> [Problem]
Every record must be repeated exactly, with no omission.

> [Items from a data source]
_ _ _ _ _ _ _
Lemma vmemcpy_loop_ok k s dest src i l :
  length l = k -> block (dest + i) k -> block (src + i) k -> Forall is_byte l -> tlb_ok (mmu_of s) -> seen s (src + i) l -> placed s (dest + i) k ->
  apart s (dest + i) (src + i) k ->
  exists s', vmemcpy_loop k dest src i s = Some (tt, s') /\ tlb_ok (mmu_of s') /\ moved s s' /\ seen s' (dest + i) l /\
    forall p, (forall j, (j < k)%nat -> frame_of s (dest + i + Z.of_nat j) <> Some p) -> in_mem s' !! p = in_mem s !! p.
Proof.
  revert s i l. induction k as [|k IH]; intros s i [|b l] Hlen [Hd0 Hd1] [Hs0 Hs1] Hbyte Htlb Hseen Hplaced Hapart; try done.
  { exists s. split; [done|]. split; [done|]. split; [apply moved_refl|done]. }
  apply Forall_cons in Hbyte as [Hb0 Hbyte]. apply seen_cons in Hseen as [Hb Hseen]. injection Hlen as Hlen.
  destruct (vload_ok s (src + i) b ltac:(lia) Htlb Hb) as (s1 & Hrun1 & Htlb1 & Hm1 & Hmem1).
  destruct (Hplaced 0%nat ltac:(lia)) as (p & Hp & Hin & Huniq). rewrite Z.add_0_r in Hp.
  destruct (vstore_ok s1 (dest + i) p b ltac:(lia) Htlb1) as (s2 & Hrun2 & Htlb2 & Hm2 & Hmem2).
  { by rewrite (moved_frame s s1). }
  { by rewrite Hmem1. }
  rewrite Hmem1 in Hmem2. pose proof (moved_trans _ _ _ Hm1 Hm2) as Hm.
  destruct (IH s2 (i + 1) l) as (s3 & Hrun3 & Htlb3 & Hm3 & Hseen3 & Hother); [done|unfold block; lia|unfold block; lia|done|done|..].
  { rewrite Z.add_assoc. apply (seen_store s s2 p _ Hm Hmem2); [done|]. intros j Hj. rewrite <- nat_succ_addr.
    apply (Hapart 0%nat (S j) p); [lia|lia|by rewrite Z.add_0_r]. }
  { rewrite Z.add_assoc. by apply (placed_store s s2 p _ Hm Hmem2). }
  { rewrite !Z.add_assoc. by apply (apart_store s s2 Hm). }
  rewrite Z.add_assoc in Hseen3, Hother.
  assert (Hfree : forall j, (j < k)%nat -> frame_of s2 (dest + i + 1 + Z.of_nat j) <> Some p).
  { intros j Hj. rewrite (moved_frame s s2), <- nat_succ_addr by done. intros H. apply Huniq in H; lia. }
  exists s3. split; [cbn [vmemcpy_loop]; by rewrite (ST_run _ _ _ _ _ Hrun1), (ST_run _ _ _ _ _ Hrun2)|].
  split; [done|]. split; [by apply (moved_trans _ s2)|]. split.
  - apply seen_cons. split; [|done]. unfold byte_at. rewrite (moved_frame s2 s3), (moved_frame s s2), Hp by done. simpl.
    rewrite Hother, Hmem2, lookup_insert_eq by done. unfold w8. by rewrite Z.mod_small.
  - intros q Hq. rewrite Hother, Hmem2.
    + apply lookup_insert_ne. intros ->. apply (Hq 0%nat); [lia|by rewrite Z.add_0_r].
    + intros j Hj. rewrite (moved_frame s s2), <- nat_succ_addr by done. apply Hq. lia.
Qed.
_ _ _ _ _ _ _
> [Answer to this exercise]
Lemma vmemcpy_loop_ok k s dest src i l :
  length l = k -> block (dest + i) k -> block (src + i) k -> Forall is_byte l -> tlb_ok (mmu_of s) -> seen s (src + i) l -> placed s (dest + i) k ->
  apart s (dest + i) (src + i) k ->
  exists s', vmemcpy_loop k dest src i s = Some (tt, s') /\ tlb_ok (mmu_of s') /\ moved s s' /\ seen s' (dest + i) l /\
    forall p, (forall j, (j < k)%nat -> frame_of s (dest + i + Z.of_nat j) <> Some p) -> in_mem s' !! p = in_mem s !! p.
Proof.
  revert s i l. induction k as [|k IH]; intros s i [|b l] Hlen [Hd0 Hd1] [Hs0 Hs1] Hbyte Htlb Hseen Hplaced Hapart; try done.
  { exists s. split; [done|]. split; [done|]. split; [apply moved_refl|done]. }
  apply Forall_cons in Hbyte as [Hb0 Hbyte]. apply seen_cons in Hseen as [Hb Hseen]. injection Hlen as Hlen.
  destruct (vload_ok s (src + i) b ltac:(lia) Htlb Hb) as (s1 & Hrun1 & Htlb1 & Hm1 & Hmem1).
  destruct (Hplaced 0%nat ltac:(lia)) as (p & Hp & Hin & Huniq). rewrite Z.add_0_r in Hp.
  destruct (vstore_ok s1 (dest + i) p b ltac:(lia) Htlb1) as (s2 & Hrun2 & Htlb2 & Hm2 & Hmem2).
  { by rewrite (moved_frame s s1). }
  { by rewrite Hmem1. }
  rewrite Hmem1 in Hmem2. pose proof (moved_trans _ _ _ Hm1 Hm2) as Hm.
  destruct (IH s2 (i + 1) l) as (s3 & Hrun3 & Htlb3 & Hm3 & Hseen3 & Hother); [done|unfold block; lia|unfold block; lia|done|done|..].
  { rewrite Z.add_assoc. apply (seen_store s s2 p _ Hm Hmem2); [done|]. intros j Hj. rewrite <- nat_succ_addr.
    apply (Hapart 0%nat (S j) p); [lia|lia|by rewrite Z.add_0_r]. }
  { rewrite Z.add_assoc. by apply (placed_store s s2 p _ Hm Hmem2). }
  { rewrite !Z.add_assoc. by apply (apart_store s s2 Hm). }
  rewrite Z.add_assoc in Hseen3, Hother.
  assert (Hfree : forall j, (j < k)%nat -> frame_of s2 (dest + i + 1 + Z.of_nat j) <> Some p).
  { intros j Hj. rewrite (moved_frame s s2), <- nat_succ_addr by done. intros H. apply Huniq in H; lia. }
  exists s3. split; [cbn [vmemcpy_loop]; by rewrite (ST_run _ _ _ _ _ Hrun1), (ST_run _ _ _ _ _ Hrun2)|].
  split; [done|]. split; [by apply (moved_trans _ s2)|]. split.
  - apply seen_cons. split; [|done]. unfold byte_at. rewrite (moved_frame s2 s3), (moved_frame s s2), Hp by done. simpl.
    rewrite Hother, Hmem2, lookup_insert_eq by done. unfold w8. by rewrite Z.mod_small.
  - intros q Hq. rewrite Hother, Hmem2.
    + apply lookup_insert_ne. intros ->. apply (Hq 0%nat); [lia|by rewrite Z.add_0_r].
    + intros j Hj. rewrite (moved_frame s s2), <- nat_succ_addr by done. apply Hq. lia.
Qed.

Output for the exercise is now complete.